-- TASK DETAILS --
Report, as a bare number, how many lines of the material below contain the word "exact".

(RECORDS TO PROCESS)

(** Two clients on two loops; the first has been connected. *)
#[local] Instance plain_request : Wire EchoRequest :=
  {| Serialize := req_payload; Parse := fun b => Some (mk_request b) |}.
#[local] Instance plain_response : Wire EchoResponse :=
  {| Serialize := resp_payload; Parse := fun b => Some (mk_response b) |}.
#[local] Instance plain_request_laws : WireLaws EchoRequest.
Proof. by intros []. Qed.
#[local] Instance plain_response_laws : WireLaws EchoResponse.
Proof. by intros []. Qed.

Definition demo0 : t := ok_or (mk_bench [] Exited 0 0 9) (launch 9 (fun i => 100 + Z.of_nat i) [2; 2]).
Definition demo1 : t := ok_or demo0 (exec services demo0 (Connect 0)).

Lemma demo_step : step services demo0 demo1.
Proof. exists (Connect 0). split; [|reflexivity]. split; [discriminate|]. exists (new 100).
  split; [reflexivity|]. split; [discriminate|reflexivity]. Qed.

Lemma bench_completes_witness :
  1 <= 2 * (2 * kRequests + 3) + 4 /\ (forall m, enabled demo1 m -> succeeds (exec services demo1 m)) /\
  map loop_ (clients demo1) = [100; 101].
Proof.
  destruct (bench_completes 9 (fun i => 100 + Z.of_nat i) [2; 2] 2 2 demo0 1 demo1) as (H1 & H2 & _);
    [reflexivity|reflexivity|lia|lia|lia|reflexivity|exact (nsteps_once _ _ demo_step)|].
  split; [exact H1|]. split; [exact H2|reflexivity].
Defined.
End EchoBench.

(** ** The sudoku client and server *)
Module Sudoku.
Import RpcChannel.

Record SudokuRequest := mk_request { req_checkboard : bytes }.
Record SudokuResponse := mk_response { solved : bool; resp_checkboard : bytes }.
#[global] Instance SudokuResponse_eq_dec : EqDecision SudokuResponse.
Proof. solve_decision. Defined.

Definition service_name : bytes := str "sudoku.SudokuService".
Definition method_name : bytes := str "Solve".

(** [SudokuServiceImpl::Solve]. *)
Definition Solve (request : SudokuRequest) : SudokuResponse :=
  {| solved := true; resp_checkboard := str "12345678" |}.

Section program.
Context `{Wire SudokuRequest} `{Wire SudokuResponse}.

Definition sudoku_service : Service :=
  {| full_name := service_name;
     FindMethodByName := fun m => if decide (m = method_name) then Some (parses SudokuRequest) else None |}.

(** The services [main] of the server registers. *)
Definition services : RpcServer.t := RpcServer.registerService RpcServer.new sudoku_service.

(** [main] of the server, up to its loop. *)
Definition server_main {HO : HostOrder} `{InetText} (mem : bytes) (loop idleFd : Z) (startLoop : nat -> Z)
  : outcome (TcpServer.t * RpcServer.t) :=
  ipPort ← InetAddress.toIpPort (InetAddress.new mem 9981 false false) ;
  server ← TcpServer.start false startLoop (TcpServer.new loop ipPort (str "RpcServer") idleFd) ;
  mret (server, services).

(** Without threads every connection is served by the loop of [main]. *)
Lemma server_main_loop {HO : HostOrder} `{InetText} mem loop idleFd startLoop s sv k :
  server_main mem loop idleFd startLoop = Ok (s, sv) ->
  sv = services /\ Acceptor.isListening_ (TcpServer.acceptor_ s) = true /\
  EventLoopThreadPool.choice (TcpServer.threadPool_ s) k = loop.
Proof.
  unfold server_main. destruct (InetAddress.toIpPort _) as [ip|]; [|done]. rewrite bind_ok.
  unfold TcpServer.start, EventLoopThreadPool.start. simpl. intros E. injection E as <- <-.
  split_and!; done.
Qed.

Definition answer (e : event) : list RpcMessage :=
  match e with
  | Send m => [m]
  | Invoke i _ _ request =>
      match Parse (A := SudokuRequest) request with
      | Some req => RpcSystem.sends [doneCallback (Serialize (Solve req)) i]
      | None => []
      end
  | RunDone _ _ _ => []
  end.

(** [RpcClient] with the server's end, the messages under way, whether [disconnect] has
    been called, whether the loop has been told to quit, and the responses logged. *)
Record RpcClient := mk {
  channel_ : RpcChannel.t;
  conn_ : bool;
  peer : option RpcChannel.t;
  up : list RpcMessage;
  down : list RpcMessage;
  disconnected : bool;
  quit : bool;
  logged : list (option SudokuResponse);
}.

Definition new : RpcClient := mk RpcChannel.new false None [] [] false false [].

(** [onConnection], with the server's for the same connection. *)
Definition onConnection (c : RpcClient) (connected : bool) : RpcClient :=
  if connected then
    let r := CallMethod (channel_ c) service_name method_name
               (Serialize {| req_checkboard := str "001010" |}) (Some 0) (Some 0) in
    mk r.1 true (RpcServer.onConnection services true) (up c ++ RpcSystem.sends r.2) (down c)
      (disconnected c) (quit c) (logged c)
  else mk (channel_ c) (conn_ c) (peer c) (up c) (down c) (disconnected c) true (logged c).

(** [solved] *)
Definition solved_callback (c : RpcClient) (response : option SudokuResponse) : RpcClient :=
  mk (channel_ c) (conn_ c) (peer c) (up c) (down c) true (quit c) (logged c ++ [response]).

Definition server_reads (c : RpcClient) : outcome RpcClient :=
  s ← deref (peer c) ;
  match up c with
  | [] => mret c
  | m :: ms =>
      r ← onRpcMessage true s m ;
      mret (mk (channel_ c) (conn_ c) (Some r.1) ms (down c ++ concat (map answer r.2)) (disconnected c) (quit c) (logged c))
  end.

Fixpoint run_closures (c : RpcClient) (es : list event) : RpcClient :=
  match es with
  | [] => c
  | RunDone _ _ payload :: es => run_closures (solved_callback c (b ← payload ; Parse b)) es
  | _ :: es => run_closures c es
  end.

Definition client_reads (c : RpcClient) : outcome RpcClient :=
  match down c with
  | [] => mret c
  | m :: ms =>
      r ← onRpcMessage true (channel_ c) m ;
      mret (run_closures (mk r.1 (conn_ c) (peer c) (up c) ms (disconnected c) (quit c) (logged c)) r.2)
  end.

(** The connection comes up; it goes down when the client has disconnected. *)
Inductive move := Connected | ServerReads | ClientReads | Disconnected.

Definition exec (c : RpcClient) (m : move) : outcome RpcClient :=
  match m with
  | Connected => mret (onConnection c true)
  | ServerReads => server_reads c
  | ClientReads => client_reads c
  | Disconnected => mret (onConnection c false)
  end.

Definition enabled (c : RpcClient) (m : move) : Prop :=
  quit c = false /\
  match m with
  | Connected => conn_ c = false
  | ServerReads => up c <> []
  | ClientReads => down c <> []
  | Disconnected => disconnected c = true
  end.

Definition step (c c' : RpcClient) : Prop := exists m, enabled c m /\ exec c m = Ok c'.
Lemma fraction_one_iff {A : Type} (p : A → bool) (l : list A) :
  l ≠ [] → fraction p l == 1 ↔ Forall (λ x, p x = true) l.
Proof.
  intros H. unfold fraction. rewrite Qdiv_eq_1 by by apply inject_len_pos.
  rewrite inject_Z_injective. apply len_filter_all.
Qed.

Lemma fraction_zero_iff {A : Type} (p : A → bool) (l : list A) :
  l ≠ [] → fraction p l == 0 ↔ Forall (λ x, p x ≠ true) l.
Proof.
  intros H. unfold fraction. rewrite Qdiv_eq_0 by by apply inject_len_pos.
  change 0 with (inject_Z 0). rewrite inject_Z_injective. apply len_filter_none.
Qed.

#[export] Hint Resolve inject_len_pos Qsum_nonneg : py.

(End RECORDS TO PROCESS)

-- ANSWER TO THIS PROBLEM --
2